Il clima di spensieratezza è però spezzato da una serie di piccoli inconvenienti con la comunità locale che gradualmente sposteranno gli umori della pellicola a toni dapprima più seri e poi finanche drammatici con una escalation finale carica di tensione e adrenalina, che galleggia tra il thriller e l'horror di matrice americana ("Un tranquillo week di paura" di John Boormann potrebbe essere uno dei modelli del film).

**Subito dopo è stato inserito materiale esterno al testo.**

Definition onSimSmsStorageStatus (line : list Z) (rid : Z) : HM unit :=
  let '(_, cur) := at_tok_start (Some line) in
  let '(err, ciev_id, cur) := at_tok_nextint cur in
  if err <? 0 then ret tt
  else
    let '(err, status, cur) := at_tok_nextint cur in
    if err <? 0 then ret tt
    else
      let* v := get_glob in
      let status := default 0 status in
      let urc_id :=
        if (status =? 1) || (status =? 2) then RIL_UNSOL_SIM_SMS_STORAGE_FULL
        else if status =? 3 then
          if phone_storage_status v =? 1 then RIL_UNSOL_ME_SMS_STORAGE_FULL else RIL_UNSOL_SIM_SMS_STORAGE_FULL
        else -1 in
      if 0 <=? urc_id then RIL_onUnsolicitedResponseSocket urc_id DNone rid else ret tt.

(** The length of the header decides how many digits are read; [calloc] of a negative length
    gives NULL. *)
Definition onNewBroadcastSms (urc : list Z) (smspdu : option (list Z)) (rid : Z) : HM unit :=
  let '(_, cur) := at_tok_start (Some urc) in
  let '(_, length, cur) := at_tok_nextint cur in
  let length := default 0 length in
  let* pdu := defined smspdu in
  let* err := defined (rild_sms_checkReceivedPDU length (bytes_of "00" ++ pdu) false) in
  if err <? 0 then put_sms_type SMS_NONE
  else
    let byteSmsPdu := repeat 0 (Z.to_nat length) in
    if length <? 0 then RIL_onUnsolicitedResponseSocket RIL_UNSOL_RESPONSE_NEW_BROADCAST_SMS DNone rid
    else
      let* bytes := defined (hexStringToBytes pdu (length * 2) byteSmsPdu length) in
      RIL_onUnsolicitedResponseSocket RIL_UNSOL_RESPONSE_NEW_BROADCAST_SMS (DBytes bytes) rid.

Definition onSmsReady (rid : Z) : HM unit :=
  let* v := get_glob in
  if s_md_off v then ret tt
  else
    RIL_onUnsolicitedResponseSocket RIL_UNSOL_SMS_READY_NOTIFICATION DNone rid ;;
    at_send_no_out (bytes_of "AT+CSMS=1") (OneLine (bytes_of "+CSMS:")) ;;
    at_send_no_out (bytes_of "AT+CNMI=1,2,2,1,1") NoLine ;;
    at_send_no_out (bytes_of "AT+CPMS=" ++ quoted (bytes_of "SM") ++ bytes_of ", " ++ quoted (bytes_of "SM") ++
      bytes_of ", " ++ quoted (bytes_of "SM")) NoLine ;;
    ret tt.

(** * Dispatch *)

Inductive sms_request :=
| SendSms (smsc pdu : option (list Z))
| SmsAcknowledge (ackSuccess cause : Z)
| AcknowledgeWithPdu (ackSuccess pdu : list Z)
| WriteSmsToSim (status : Z) (pdu smsc : option (list Z))
| DeleteSmsOnSim (index : Z)
| SendSmsExpectMore (smsc pdu : option (list Z))
| BroadcastActivation (activation : Z)
| GetSmscAddress
| SetSmscAddress (sca : list Z)
| VendorSms (request : Z)            (* requests of the closed part of the library *)
| NoSmsRequest.                      (* any other request *)

(** [vendor] stands for the handlers, and [onNewEtwsNotification] for the function, of the closed part. *)
Context (vendor : Z -> Z -> HM unit) (onNewEtwsNotification : list Z -> Z -> HM unit).

Definition rilSmsMain (request : sms_request) (t : Z) : HM Z :=
  match request with
  | SendSms smsc pdu => requestSendSMS smsc pdu t ;; ret 1
  | SmsAcknowledge ackSuccess cause => requestSMSAcknowledge ackSuccess cause t ;; ret 1
  | AcknowledgeWithPdu ackSuccess pdu => requestSMSAcknowledgeWithPdu ackSuccess pdu t ;; ret 1
  | WriteSmsToSim status pdu smsc => requestWriteSmsToSim status pdu smsc t ;; ret 1
  | DeleteSmsOnSim index => requestDeleteSmsOnSim index t ;; ret 1
  | SendSmsExpectMore smsc pdu => requestSendSmsExpectMore smsc pdu t ;; ret 1
  | BroadcastActivation activation => requestGSMSMSBroadcastActivation activation t ;; ret 1
  | GetSmscAddress => requestGetSMSCAddress t ;; ret 1
  | SetSmscAddress sca => requestSetSMSCAddress sca t ;; ret 1
  | VendorSms request => vendor request t ;; ret 1
  | NoSmsRequest => ret 0
  end.

(** A message that has to be acknowledged: only one at a time. *)
Definition incoming (domain : SMS_TYPE) (handler : HM unit) (rid : Z) : HM unit :=
  let* v := get_glob in
  if bool_decide (sms_type v = SMS_NONE) then put_sms_type domain ;; handler
  else sendNewSmsErroAckWithTimerCallback rid domain false.

(** Whether the line was one of these. *)
Definition rilSmsUnsolicited (s : list Z) (sms_pdu : option (list Z)) (rid : Z) : HM Z :=
  if strStartsWith s (bytes_of "+CIEV: 7") then onSimSmsStorageStatus s rid ;; ret 1
  else if strStartsWith s (bytes_of "+CMT:") then incoming SMS_3G (onNewSms s sms_pdu rid) rid ;; ret 1
  else if strStartsWith s (bytes_of "+EIMSCMT:") then incoming SMS_IMS (onNewSms s sms_pdu rid) rid ;; ret 1
  else if strStartsWith s (bytes_of "+CMTI:") then onNewSmsOnSim s rid ;; ret 1
  else if strStartsWith s (bytes_of "+CDS:") then incoming SMS_3G (onNewSmsStatusReport s sms_pdu rid) rid ;; ret 1
  else if strStartsWith s (bytes_of "+EIMSCDS:") then incoming SMS_IMS (onNewSmsStatusReport s sms_pdu rid) rid ;; ret 1
  else if strStartsWith s (bytes_of "+CBM:") then onNewBroadcastSms s sms_pdu rid ;; ret 1
  else if strStartsWith s (bytes_of "+EIND: 1") then
    (if (0 <=? rid) && (rid <=? 3) then do_act (Timer "onSmsReady" rid) else ret tt) ;; ret 1
  else if strStartsWith s (bytes_of "+ETWS:") then onNewEtwsNotification s rid ;; ret 1
  else ret 0.
End Handlers.

(** * Every request is completed once *)

(** A string that was found is not NULL. *)
Lemma nextstr_found p err out p' : at_tok_nextstr p = (err, out, p') -> (err <? 0) = false ->
  exists tok, out = Some (Some tok).
Proof.
  unfold at_tok_nextstr. destruct p as [s|]; [|by intros [= <- _ _]].
  destruct (nextTok_progress s) as (tok & p1 & E & _). rewrite E. intros [= _ <- _] _. eauto.
Qed.

Section Serves.
Context `{Modem sms_data}.

Lemma delete_serves index t : serves t (requestDeleteSmsOnSim index t).
Proof. intros w Hw. unfold requestDeleteSmsOnSim. wp_auto. Qed.

Lemma set_smsc_serves sca t : serves t (requestSetSMSCAddress sca t).
Proof. intros w Hw. unfold requestSetSMSCAddress. wp_auto. Qed.

Lemma ack_serves ackSuccess cause t : serves t (requestSMSAcknowledge ackSuccess cause t).
Proof. intros w Hw. unfold requestSMSAcknowledge, ack_done, put_sms_type. wp_auto. Qed.

Lemma activation_serves activation t : serves t (requestGSMSMSBroadcastActivation activation t).
Proof. intros w Hw. unfold requestGSMSMSBroadcastActivation, rild_sms_queryCBInfo. wp_auto. Qed.

Lemma get_smsc_serves t : serves t (requestGetSMSCAddress t).
Proof.
  intros w Hw. unfold requestGetSMSCAddress. repeat wp_step; try wp_end.
  match goal with E : at_tok_nextstr _ = _ |- _ => destruct (nextstr_found _ _ _ _ E) as [tok ->]; done end.
Qed.

(** What has to hold so that a request is safe.  The conditions are those of the defects
    below: a check that reads too far, a command for no message, a response that is used
    although the command failed. *)
Definition request_ok (r : sms_request) (v : SmsVars) : Prop :=
  match r with
  | SendSms smsc pdu => rild_sms_packPDU smsc pdu true <> None
  | SendSmsExpectMore smsc pdu => rild_sms_packPDU smsc pdu true <> None /\ answered (D := sms_data)
  | AcknowledgeWithPdu ackSuccess _ => sms_type v <> SMS_NONE \/ ~ (nth 0 ackSuccess 0 ∈ [48; 49])
  | WriteSmsToSim _ _ _ => answered (D := sms_data)
  | VendorSms _ | NoSmsRequest => False
  | _ => True
  end.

In secondo luogo, la scelta di ribaltare la percezione di un'icona positiva come quella di Gianni Morandi per un ruolo carico di ambiguità, in cui il sorriso del cantante/divo si trasforma in maniera convincente in maschera di spietato cinismo. Infine, una regia che riesce a rendere naturale e fluido un materiale complesso e stratificato non solo per i rimandi ad alcuni temi di bruciante attualità, come quelli dell'alienazione giovanile, del successo come valore da raggiungere a tutti i costi, della disabilità come peccato da nascondere e di cui vergognarsi, presente nella figura di Moira (Valeria Bruni Tedeschi in una prova degna dell'Actor's studio), la moglie di Mieli costretta su una sedia a rotelle, ma che sa mettere in rapporto dialettico lo stato d'animo dei personaggi con la claustrofobia di un paesaggio naturale che circoscrive gli orizzonti, che costruisce la drammaturgia del film con mano sapiente, spargendo qua e là segni e presagi di quello che dovrà accadere e utilizza il montaggio alternato per sottolineare i momenti topici della narrazione. Come nella sequenza che precede l'epilogo in cui alla felicità di Mieli, tornato finalmente sul palco dopo anni di forzata assenza, viene anteposto l'odio e la paura di una feroce caccia all'uomo destinata a finire nel sangue.
"Padroni di casa" è un esame superato a pieni voti grazie anche al supporto di due attori come Elio Germano e Valerio Mastandrea, autore assieme a Gabbriellini anche della sceneggiatura, per i quali è oggi pleonastico spendere ancora aggettivi per una bravura ormai assodata.